Der bei der massenhaften Überwachung ertappte IT-Konzern Yahoo kommt aus den negativen Schlagzeilen nicht heraus. Laut einem Bericht der New York Times von vergangener Woche soll Yahoo einen bereits bestehenden Spam-Filter modifiziert haben, um sämtliche eingehenden E-Mails seiner Nutzer nach bestimmten Inhalten zu durchsuchen. Demnach seien alle E-Mails, in denen eine bestimmte digitale Signatur entdeckt worden war, gespeichert und anschließend an das FBI weitergegeben worden.

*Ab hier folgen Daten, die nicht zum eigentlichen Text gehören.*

Lemma failed_core_fetch_saves_nothing_witness :
  ((∃ e, offline_client FetchDataSeries.FEDERAL_FUNDS_RATE_SERIES = Raise e)
   ∨ (∃ e, offline_client FetchDataSeries.NATIONAL_UNEMPLOYMENT_SERIES
             = Raise e)
   ∨ (∀ entry, entry ∈ FetchDataSeries.STATE_UNEMPLOYMENT_SERIES →
               ∃ e, offline_client entry.2 = Raise e)) ∧
  FetchDataSeries.fetch_and_save offline_client 7305 sample_raw
    = (sample_raw, 1%Z).
Proof.
  assert ((∃ e, offline_client FetchDataSeries.FEDERAL_FUNDS_RATE_SERIES
                  = Raise e)
          ∨ (∃ e, offline_client FetchDataSeries.NATIONAL_UNEMPLOYMENT_SERIES
                    = Raise e)
          ∨ (∀ entry, entry ∈ FetchDataSeries.STATE_UNEMPLOYMENT_SERIES →
                      ∃ e, offline_client entry.2 = Raise e)) as H
    by (left; eexists; reflexivity).
  split; [exact H|].
  exact (failed_core_fetch_saves_nothing offline_client 7305 sample_raw H).
Defined.


Lemma a_complete_fetch_feeds_the_merge_witness :
  (FetchDataSeries.fetch_federal_funds_rate sample_client 7305
     = Ok sample_fetched_funds ∧
   FetchDataSeries.fetch_national_unemployment_rate sample_client 7305
     = Ok sample_fetched_national ∧
   FetchDataSeries.fetch_state_unemployment_rates sample_client 7305
     = Ok sample_fetched_states ∧
   sample_fetched_funds ≠ [] ∧ sample_fetched_national ≠ [] ∧
   sample_fetched_states ≠ []) ∧
  ∃ dir,
    FetchDataSeries.fetch_and_save sample_client 7305 ∅ = (dir, 0%Z) ∧
    MergeFinalPanel.written
      (MergeFinalPanel.main (report_written _) dir) !! "analysis_panel.csv"
      = Some (MergeFinalPanel.create_state_panel sample_fetched_states
                sample_fetched_funds sample_fetched_national).
Proof.
  assert (FetchDataSeries.fetch_federal_funds_rate sample_client 7305
          = Ok sample_fetched_funds) as H1 by (vm_compute; reflexivity).
  assert (FetchDataSeries.fetch_national_unemployment_rate sample_client 7305
          = Ok sample_fetched_national) as H2 by (vm_compute; reflexivity).
  assert (FetchDataSeries.fetch_state_unemployment_rates sample_client 7305
          = Ok sample_fetched_states) as H3 by (vm_compute; reflexivity).
  assert (sample_fetched_funds ≠ []) as H4 by discriminate.
  assert (sample_fetched_national ≠ []) as H5 by discriminate.
  assert (sample_fetched_states ≠ []) as H6 by discriminate.
  split; [done|].
  exact (a_complete_fetch_feeds_the_merge sample_client 7305
           (report_written _) ∅ sample_fetched_funds sample_fetched_national
           sample_fetched_states H1 H2 H3 H4 H5 H6).
Defined.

Nun berichtet Reuters, dass die staatlich angeordnete Überwachung offenbar deutlich weiter ging, als bisher bekannt. So sei das gesamte Yahoo-Netzwerk gescannt worden und nicht nur das E-Mail-System, heißt es unter Berufung auf mehrere anonym gebliebene ehemalige Yahoo-Mitarbeiter. Zum Einsatz sei dabei ein spezielles Kernel-Modul auf den Linux-Installationen des Konzerns gekommen. Dieses schlage vor dem Spam-Filter an, sei schwierig zu entdecken und zudem sei unklar, wie es überhaupt arbeite.

Zusätzliche Zweifel äußerten die Experten auch an der bisherigen Behauptung, dass nur ein bestehender Spam-Filter geändert worden sei: Zum einen durchsuche der Pornographie-Filter lediglich Bilder und Videos, zum anderen wären die restlichen Filter, die auf Text anschlagen, von zahlreichen Mitarbeitern einsehbar. Eine Änderung auf dieser Ebene wäre wohl schnell aufgefallen, so die ehemaligen Angestellten.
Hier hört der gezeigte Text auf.